Work task => Beginning with the line below that contains "(* ===== verification/Prelude.v ===== *)" and ending with the line that contains "- A Go map is", copy every line exactly. Copy nothing else.

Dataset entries

************

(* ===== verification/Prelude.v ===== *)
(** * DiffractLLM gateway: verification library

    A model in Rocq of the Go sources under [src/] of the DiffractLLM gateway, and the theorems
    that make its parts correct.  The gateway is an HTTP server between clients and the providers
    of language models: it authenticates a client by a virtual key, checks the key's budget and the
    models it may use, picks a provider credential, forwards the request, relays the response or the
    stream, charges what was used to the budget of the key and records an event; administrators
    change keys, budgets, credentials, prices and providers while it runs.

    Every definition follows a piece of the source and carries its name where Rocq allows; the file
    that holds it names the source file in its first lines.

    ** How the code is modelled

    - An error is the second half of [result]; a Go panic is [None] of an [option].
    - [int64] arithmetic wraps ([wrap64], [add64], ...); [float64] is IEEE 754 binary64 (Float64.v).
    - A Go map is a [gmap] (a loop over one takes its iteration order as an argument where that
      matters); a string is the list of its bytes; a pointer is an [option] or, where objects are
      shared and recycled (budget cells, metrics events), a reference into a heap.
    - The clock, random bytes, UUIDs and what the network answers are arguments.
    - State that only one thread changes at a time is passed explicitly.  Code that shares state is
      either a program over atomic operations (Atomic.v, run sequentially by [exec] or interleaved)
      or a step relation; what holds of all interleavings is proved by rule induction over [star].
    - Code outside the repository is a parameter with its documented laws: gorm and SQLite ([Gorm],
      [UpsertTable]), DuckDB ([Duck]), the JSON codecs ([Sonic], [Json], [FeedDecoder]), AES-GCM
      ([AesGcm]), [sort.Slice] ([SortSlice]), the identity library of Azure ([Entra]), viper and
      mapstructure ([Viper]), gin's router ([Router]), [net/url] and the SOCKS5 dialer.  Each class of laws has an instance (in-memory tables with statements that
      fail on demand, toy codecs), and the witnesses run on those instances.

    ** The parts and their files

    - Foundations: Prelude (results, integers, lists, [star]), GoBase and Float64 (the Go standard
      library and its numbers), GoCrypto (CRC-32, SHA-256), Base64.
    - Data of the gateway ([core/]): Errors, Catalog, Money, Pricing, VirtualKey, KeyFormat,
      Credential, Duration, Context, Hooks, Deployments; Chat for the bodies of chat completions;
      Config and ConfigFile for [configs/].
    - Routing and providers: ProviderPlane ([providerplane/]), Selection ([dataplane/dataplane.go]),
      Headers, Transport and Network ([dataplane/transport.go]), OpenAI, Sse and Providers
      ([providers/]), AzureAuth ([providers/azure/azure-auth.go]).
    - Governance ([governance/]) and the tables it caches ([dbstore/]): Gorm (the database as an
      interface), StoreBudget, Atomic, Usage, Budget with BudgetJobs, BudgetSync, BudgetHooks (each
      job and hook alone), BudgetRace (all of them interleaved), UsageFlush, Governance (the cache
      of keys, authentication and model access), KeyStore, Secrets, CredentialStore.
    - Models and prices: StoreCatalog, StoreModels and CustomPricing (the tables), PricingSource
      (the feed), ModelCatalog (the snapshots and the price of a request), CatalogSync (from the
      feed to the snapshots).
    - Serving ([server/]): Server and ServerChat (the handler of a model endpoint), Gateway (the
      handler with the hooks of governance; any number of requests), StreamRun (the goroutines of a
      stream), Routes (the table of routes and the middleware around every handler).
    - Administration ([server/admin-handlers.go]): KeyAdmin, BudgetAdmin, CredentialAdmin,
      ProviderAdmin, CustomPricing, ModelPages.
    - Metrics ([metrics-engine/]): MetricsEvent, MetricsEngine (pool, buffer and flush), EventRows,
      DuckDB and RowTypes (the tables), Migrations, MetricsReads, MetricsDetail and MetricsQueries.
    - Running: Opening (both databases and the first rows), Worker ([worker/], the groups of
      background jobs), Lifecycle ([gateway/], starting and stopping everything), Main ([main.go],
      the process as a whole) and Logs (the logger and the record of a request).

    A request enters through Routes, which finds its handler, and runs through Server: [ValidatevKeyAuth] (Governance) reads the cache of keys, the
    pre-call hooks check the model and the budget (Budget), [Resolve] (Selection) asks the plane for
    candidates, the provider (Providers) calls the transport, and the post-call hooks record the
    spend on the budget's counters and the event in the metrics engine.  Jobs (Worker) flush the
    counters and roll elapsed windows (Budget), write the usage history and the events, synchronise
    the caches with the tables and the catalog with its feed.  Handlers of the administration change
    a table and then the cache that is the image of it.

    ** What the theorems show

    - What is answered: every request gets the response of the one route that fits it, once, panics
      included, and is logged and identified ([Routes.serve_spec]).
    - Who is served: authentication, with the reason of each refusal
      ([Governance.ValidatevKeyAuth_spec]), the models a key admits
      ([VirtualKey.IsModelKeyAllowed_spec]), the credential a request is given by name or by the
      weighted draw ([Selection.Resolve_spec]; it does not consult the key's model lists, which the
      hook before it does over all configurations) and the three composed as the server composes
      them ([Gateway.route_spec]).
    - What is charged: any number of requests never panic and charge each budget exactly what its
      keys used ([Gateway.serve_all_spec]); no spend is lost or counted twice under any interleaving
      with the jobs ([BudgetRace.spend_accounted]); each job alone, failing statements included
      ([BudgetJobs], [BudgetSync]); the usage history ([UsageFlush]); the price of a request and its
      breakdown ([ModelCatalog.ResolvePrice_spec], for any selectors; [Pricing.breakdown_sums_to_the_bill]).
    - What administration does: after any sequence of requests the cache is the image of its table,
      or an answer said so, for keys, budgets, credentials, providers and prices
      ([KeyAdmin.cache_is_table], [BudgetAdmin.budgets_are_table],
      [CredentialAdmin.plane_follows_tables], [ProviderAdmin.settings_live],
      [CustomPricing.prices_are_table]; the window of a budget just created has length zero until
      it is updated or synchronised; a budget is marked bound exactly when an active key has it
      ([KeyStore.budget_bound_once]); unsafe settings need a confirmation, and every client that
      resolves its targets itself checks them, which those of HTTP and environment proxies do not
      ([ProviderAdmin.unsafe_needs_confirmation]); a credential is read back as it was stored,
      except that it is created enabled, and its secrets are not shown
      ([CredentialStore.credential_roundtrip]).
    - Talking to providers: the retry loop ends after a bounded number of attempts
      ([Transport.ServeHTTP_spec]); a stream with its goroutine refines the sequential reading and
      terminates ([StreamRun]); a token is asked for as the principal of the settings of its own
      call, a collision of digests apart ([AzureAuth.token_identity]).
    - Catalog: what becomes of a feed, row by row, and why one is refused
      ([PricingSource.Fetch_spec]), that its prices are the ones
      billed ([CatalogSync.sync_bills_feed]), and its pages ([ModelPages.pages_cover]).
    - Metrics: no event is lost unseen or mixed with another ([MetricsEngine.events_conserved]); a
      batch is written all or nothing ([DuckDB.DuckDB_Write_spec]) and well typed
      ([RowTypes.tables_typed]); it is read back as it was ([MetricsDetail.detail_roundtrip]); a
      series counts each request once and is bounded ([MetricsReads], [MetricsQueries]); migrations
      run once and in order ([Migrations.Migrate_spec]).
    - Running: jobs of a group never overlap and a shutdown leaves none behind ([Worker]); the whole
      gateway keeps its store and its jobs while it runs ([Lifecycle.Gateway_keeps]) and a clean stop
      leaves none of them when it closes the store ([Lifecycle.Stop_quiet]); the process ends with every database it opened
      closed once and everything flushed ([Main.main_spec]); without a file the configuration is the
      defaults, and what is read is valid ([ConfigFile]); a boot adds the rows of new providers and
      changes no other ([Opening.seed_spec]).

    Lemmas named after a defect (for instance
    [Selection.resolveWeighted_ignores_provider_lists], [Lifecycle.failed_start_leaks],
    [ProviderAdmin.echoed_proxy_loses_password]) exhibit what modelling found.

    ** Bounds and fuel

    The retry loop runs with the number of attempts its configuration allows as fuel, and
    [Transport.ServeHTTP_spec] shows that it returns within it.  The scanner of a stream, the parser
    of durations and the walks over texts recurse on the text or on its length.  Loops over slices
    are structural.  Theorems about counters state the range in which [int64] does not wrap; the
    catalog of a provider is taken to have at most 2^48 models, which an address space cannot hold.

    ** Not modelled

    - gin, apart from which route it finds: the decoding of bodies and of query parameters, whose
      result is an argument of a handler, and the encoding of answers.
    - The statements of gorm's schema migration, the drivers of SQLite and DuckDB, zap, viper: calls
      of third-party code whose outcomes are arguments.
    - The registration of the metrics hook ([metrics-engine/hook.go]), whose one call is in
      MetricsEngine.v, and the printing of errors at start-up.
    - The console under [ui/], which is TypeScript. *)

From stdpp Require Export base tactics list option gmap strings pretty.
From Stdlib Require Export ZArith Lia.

************

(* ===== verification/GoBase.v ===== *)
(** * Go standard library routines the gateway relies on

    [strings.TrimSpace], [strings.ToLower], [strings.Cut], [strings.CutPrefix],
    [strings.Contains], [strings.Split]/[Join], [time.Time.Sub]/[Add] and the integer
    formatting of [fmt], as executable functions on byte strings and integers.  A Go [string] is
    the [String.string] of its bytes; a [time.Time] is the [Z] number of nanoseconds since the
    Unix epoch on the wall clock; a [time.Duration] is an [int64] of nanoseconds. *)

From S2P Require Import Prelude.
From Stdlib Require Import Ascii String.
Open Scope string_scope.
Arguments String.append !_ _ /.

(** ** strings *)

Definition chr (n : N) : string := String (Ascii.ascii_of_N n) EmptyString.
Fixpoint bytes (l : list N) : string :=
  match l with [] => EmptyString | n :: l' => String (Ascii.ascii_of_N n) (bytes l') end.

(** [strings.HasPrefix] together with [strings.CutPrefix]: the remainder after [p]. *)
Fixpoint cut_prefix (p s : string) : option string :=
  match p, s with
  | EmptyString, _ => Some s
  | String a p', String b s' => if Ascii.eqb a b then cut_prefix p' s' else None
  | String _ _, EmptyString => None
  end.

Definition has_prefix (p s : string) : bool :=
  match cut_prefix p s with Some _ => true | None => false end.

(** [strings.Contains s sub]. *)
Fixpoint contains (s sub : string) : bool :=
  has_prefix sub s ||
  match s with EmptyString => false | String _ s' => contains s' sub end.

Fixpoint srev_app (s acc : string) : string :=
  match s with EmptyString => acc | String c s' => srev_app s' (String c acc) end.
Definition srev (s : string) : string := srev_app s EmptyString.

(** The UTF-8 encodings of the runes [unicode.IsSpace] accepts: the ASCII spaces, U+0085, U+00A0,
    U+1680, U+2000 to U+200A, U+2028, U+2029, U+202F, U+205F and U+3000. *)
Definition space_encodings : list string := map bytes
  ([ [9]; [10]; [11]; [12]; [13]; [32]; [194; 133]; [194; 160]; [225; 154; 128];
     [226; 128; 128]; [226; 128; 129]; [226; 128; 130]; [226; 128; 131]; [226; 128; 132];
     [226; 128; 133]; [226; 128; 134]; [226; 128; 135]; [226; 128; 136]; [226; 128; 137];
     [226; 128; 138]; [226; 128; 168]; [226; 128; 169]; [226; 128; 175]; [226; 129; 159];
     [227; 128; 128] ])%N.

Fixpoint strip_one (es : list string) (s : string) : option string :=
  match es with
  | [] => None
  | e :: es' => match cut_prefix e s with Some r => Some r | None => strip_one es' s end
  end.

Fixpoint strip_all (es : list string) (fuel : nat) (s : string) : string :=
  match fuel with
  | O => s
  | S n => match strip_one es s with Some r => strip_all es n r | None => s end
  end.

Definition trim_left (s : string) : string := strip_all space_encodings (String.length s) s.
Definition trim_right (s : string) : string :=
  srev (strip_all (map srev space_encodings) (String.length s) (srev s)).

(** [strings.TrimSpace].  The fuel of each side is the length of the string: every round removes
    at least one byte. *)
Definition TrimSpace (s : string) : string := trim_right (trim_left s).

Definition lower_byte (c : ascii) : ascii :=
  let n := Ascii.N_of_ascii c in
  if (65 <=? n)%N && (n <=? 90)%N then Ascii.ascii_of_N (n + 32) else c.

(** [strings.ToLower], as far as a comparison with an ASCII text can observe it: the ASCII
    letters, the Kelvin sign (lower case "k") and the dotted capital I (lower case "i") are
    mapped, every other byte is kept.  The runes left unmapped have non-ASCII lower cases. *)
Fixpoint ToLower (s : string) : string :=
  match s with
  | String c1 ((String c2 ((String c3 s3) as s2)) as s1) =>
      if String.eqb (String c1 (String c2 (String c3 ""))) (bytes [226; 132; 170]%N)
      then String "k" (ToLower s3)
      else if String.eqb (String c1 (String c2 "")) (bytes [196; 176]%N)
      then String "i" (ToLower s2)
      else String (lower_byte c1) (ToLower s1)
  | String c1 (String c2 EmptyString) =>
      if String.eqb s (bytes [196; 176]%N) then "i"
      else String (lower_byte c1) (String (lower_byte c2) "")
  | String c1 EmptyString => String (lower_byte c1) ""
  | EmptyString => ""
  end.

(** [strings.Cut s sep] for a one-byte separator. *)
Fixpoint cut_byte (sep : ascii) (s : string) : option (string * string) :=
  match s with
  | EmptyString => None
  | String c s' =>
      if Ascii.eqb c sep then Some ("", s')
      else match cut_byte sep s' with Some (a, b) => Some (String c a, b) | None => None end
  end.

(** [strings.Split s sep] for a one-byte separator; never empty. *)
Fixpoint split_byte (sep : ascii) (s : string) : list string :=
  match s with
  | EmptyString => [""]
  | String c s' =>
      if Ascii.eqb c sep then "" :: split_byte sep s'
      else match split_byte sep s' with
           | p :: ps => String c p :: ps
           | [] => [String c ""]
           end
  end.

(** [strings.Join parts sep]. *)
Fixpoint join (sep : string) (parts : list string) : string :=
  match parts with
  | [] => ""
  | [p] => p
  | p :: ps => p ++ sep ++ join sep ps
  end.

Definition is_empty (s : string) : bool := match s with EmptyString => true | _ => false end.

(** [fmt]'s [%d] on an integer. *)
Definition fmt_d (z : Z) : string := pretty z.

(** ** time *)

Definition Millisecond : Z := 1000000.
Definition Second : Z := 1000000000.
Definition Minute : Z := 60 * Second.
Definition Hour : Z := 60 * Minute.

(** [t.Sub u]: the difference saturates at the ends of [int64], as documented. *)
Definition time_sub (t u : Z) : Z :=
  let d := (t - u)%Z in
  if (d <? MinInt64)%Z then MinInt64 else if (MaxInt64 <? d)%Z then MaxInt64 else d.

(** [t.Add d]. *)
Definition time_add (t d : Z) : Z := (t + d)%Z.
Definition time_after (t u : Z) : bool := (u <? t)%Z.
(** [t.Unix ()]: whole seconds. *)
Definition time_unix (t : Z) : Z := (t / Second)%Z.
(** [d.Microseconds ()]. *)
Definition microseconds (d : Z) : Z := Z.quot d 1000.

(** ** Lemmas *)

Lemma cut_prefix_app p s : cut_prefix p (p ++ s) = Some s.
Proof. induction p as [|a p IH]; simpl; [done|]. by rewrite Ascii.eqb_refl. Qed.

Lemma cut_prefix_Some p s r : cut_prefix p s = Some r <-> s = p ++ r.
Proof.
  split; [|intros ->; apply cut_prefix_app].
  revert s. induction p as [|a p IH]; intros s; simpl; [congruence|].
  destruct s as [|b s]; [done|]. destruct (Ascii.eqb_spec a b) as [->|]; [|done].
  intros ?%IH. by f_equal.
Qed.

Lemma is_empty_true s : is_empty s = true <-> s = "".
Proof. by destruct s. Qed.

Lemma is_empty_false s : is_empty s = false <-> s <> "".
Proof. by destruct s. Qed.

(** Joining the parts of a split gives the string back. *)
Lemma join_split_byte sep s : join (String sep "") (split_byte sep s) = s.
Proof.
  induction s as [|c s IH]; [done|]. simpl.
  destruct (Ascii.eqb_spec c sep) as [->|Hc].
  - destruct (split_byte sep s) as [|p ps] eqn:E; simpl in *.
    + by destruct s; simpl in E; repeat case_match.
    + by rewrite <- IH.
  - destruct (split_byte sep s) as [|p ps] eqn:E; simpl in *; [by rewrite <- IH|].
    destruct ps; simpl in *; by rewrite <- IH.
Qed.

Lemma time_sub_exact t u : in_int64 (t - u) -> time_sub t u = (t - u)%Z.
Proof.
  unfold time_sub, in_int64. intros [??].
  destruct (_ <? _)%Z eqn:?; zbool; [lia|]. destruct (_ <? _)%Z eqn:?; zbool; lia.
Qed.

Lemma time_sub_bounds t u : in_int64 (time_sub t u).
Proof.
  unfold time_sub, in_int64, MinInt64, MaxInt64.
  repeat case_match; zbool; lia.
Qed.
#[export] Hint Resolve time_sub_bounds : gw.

************

Final answer =>
(* ===== verification/Prelude.v ===== *)
(** * DiffractLLM gateway: verification library

    A model in Rocq of the Go sources under [src/] of the DiffractLLM gateway, and the theorems
    that make its parts correct.  The gateway is an HTTP server between clients and the providers
    of language models: it authenticates a client by a virtual key, checks the key's budget and the
    models it may use, picks a provider credential, forwards the request, relays the response or the
    stream, charges what was used to the budget of the key and records an event; administrators
    change keys, budgets, credentials, prices and providers while it runs.

    Every definition follows a piece of the source and carries its name where Rocq allows; the file
    that holds it names the source file in its first lines.

    ** How the code is modelled

    - An error is the second half of [result]; a Go panic is [None] of an [option].
    - [int64] arithmetic wraps ([wrap64], [add64], ...); [float64] is IEEE 754 binary64 (Float64.v).
    - A Go map is a [gmap] (a loop over one takes its iteration order as an argument where that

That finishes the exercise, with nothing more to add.